### ASSIGNED TASK
Set down exactly the lines below between the line holding "Lemma release_statements_queue escaped" and the line holding "job_queues (private_return_jobs (worker_id", inclusive; no other line belongs in the answer.

### PROVIDED ENTRIES

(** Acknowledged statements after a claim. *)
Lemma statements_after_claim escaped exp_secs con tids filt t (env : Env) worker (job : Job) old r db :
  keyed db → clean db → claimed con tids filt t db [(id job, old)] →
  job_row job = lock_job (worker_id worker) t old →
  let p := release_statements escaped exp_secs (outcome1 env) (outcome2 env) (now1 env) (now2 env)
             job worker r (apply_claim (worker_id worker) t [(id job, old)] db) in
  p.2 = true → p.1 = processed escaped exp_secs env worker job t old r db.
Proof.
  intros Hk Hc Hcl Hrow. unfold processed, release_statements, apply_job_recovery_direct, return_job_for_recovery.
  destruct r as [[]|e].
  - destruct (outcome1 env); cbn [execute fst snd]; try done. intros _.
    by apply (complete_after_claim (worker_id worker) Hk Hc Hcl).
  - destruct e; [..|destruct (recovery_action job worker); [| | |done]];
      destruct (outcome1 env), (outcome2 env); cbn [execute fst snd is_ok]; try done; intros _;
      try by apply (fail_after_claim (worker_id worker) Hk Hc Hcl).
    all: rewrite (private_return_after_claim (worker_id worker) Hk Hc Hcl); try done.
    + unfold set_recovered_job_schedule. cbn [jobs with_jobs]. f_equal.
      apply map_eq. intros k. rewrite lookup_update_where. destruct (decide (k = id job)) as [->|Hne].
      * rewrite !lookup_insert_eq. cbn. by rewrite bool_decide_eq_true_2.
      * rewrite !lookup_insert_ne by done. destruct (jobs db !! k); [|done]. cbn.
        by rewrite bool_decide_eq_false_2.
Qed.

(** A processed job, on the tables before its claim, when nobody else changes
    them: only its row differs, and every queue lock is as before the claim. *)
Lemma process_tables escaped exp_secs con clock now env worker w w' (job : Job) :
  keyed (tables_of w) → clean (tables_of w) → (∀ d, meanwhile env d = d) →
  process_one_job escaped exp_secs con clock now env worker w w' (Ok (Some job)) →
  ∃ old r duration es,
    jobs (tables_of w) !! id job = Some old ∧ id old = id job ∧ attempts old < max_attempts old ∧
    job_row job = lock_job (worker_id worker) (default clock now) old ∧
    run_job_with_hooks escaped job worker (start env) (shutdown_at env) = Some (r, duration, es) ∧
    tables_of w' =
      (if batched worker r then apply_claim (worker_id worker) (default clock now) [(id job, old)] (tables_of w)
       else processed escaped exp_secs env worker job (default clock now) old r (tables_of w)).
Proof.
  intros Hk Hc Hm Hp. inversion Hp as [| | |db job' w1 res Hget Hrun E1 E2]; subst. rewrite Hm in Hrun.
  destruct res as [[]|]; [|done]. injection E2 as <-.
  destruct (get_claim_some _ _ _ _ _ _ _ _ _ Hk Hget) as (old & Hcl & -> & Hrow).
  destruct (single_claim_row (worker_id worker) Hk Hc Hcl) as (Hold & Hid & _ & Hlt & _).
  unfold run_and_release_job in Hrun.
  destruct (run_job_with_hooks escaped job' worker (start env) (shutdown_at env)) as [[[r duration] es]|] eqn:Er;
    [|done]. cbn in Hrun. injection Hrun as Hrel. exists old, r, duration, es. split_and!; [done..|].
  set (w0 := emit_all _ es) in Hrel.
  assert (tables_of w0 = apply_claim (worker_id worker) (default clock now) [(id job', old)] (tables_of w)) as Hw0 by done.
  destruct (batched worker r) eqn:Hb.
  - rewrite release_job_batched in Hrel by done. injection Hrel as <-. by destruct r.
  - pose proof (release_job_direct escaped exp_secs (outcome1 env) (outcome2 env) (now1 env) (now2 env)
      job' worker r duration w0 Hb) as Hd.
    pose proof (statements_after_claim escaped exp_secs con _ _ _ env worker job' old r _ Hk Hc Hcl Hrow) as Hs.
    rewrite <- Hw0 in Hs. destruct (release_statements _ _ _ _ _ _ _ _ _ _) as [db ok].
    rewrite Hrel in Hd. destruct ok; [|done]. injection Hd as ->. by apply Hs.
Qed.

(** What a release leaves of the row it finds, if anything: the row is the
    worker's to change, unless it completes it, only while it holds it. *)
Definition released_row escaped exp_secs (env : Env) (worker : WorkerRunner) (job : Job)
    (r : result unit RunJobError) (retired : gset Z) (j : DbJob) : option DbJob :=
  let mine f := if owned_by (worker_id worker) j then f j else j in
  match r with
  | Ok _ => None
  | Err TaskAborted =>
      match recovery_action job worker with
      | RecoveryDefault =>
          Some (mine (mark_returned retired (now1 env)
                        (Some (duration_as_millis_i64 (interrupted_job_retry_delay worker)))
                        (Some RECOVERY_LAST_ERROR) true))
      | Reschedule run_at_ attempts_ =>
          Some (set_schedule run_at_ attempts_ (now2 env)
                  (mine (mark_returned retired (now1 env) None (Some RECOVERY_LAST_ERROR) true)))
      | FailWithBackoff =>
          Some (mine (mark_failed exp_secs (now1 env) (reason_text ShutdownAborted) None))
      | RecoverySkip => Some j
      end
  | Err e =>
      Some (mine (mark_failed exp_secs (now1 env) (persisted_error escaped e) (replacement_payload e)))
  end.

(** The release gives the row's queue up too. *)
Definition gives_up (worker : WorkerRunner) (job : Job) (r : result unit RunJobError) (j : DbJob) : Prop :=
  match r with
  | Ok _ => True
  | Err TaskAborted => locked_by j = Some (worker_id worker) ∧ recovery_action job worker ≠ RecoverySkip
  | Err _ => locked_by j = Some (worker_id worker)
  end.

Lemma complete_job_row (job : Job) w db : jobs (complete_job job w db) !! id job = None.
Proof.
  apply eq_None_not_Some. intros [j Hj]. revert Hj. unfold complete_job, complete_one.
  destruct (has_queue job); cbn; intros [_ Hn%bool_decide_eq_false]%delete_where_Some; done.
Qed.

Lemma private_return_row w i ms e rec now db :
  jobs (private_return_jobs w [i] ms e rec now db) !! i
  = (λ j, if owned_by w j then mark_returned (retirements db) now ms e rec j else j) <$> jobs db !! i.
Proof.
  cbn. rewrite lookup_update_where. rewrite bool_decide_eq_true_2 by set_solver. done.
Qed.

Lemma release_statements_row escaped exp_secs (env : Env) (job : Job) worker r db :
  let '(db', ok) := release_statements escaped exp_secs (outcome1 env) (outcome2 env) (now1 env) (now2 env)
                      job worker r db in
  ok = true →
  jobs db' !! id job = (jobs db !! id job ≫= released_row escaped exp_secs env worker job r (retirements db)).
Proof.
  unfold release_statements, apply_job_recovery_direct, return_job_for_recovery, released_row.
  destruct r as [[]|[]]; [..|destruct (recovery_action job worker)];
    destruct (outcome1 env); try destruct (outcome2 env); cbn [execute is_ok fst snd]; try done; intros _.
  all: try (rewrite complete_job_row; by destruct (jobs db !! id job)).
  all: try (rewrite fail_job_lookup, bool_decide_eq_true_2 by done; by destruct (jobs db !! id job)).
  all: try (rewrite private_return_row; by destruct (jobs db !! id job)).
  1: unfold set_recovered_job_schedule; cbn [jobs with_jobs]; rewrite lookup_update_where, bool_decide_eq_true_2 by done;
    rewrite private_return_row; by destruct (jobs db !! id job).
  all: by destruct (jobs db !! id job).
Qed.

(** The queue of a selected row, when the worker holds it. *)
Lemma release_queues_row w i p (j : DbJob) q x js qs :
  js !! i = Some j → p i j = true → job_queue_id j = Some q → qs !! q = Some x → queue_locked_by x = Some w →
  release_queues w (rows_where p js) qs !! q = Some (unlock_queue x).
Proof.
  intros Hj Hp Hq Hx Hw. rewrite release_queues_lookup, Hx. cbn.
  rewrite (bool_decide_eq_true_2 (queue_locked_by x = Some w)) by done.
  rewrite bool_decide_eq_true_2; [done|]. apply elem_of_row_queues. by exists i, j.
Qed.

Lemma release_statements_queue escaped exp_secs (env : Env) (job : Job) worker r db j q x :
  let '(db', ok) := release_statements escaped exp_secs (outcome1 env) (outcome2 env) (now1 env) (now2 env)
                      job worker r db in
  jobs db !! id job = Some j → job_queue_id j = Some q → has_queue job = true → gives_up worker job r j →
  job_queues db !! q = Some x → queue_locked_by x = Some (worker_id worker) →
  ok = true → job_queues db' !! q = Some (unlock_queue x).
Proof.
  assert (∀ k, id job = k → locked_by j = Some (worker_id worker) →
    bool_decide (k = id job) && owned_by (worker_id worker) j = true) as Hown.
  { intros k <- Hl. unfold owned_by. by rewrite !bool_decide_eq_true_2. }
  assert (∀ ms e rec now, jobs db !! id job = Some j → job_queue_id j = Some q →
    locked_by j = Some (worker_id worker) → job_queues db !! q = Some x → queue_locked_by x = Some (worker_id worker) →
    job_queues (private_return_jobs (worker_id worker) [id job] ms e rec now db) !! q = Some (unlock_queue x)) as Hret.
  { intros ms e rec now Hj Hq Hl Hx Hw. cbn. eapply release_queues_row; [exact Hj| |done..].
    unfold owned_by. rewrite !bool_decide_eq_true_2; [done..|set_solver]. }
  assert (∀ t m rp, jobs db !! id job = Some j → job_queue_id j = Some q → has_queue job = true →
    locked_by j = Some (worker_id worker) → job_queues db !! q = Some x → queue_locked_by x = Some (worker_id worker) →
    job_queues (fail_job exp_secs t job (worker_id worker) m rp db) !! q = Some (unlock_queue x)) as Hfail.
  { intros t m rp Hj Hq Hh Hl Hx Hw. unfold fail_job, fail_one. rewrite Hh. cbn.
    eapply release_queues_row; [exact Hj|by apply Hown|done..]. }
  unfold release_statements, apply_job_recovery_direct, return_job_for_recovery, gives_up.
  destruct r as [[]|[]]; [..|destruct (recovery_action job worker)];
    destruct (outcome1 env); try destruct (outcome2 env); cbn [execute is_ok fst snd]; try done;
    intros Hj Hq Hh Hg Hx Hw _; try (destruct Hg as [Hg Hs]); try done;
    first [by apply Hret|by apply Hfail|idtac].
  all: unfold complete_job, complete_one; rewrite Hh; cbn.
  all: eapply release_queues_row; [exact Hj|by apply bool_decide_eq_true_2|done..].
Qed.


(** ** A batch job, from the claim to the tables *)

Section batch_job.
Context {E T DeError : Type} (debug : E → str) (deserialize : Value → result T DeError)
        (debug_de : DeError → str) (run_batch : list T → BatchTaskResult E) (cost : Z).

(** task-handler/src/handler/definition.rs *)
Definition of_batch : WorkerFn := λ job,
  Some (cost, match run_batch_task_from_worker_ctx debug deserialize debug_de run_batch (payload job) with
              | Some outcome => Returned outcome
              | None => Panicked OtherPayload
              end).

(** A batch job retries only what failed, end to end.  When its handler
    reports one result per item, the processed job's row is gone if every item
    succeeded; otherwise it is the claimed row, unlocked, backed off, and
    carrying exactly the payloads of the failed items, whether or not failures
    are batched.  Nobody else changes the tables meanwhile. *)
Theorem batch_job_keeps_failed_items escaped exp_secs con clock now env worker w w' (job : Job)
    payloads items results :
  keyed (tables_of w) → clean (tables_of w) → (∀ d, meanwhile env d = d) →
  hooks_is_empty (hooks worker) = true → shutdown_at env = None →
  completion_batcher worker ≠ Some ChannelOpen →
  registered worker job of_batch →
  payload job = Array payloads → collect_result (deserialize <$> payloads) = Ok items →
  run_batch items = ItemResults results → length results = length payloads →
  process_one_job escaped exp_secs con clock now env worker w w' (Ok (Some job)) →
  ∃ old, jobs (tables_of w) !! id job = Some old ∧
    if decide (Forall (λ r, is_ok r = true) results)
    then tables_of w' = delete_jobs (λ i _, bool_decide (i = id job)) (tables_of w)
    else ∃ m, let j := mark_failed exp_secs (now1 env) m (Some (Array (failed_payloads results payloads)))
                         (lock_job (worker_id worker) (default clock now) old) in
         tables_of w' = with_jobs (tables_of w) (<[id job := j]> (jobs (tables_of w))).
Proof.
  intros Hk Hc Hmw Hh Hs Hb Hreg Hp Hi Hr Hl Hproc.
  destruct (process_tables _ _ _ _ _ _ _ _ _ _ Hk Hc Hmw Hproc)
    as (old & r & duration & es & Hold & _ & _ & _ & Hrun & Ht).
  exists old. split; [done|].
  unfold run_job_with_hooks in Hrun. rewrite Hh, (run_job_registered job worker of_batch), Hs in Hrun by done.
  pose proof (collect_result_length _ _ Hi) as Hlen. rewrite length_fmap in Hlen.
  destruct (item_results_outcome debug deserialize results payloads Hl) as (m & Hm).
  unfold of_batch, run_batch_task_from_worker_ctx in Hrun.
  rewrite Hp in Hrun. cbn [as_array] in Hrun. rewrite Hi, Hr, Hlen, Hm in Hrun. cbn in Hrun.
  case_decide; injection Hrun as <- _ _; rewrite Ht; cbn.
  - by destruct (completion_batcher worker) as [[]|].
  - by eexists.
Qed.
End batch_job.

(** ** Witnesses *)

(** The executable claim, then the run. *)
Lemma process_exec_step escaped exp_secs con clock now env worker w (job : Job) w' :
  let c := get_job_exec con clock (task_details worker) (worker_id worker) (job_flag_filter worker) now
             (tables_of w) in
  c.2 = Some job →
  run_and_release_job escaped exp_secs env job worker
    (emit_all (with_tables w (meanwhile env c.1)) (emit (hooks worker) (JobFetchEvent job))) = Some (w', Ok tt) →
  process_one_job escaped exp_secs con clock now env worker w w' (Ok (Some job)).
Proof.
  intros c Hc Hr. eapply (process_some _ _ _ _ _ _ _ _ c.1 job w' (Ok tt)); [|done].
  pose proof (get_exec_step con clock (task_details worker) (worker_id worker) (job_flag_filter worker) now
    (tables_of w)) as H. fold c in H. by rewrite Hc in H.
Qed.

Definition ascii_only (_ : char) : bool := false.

### ANSWER TO THE EXERCISE
Lemma release_statements_queue escaped exp_secs (env : Env) (job : Job) worker r db j q x :
  let '(db', ok) := release_statements escaped exp_secs (outcome1 env) (outcome2 env) (now1 env) (now2 env)
                      job worker r db in
  jobs db !! id job = Some j → job_queue_id j = Some q → has_queue job = true → gives_up worker job r j →
  job_queues db !! q = Some x → queue_locked_by x = Some (worker_id worker) →
  ok = true → job_queues db' !! q = Some (unlock_queue x).
Proof.
  assert (∀ k, id job = k → locked_by j = Some (worker_id worker) →
    bool_decide (k = id job) && owned_by (worker_id worker) j = true) as Hown.
  { intros k <- Hl. unfold owned_by. by rewrite !bool_decide_eq_true_2. }
  assert (∀ ms e rec now, jobs db !! id job = Some j → job_queue_id j = Some q →
    locked_by j = Some (worker_id worker) → job_queues db !! q = Some x → queue_locked_by x = Some (worker_id worker) →
    job_queues (private_return_jobs (worker_id worker) [id job] ms e rec now db) !! q = Some (unlock_queue x)) as Hret.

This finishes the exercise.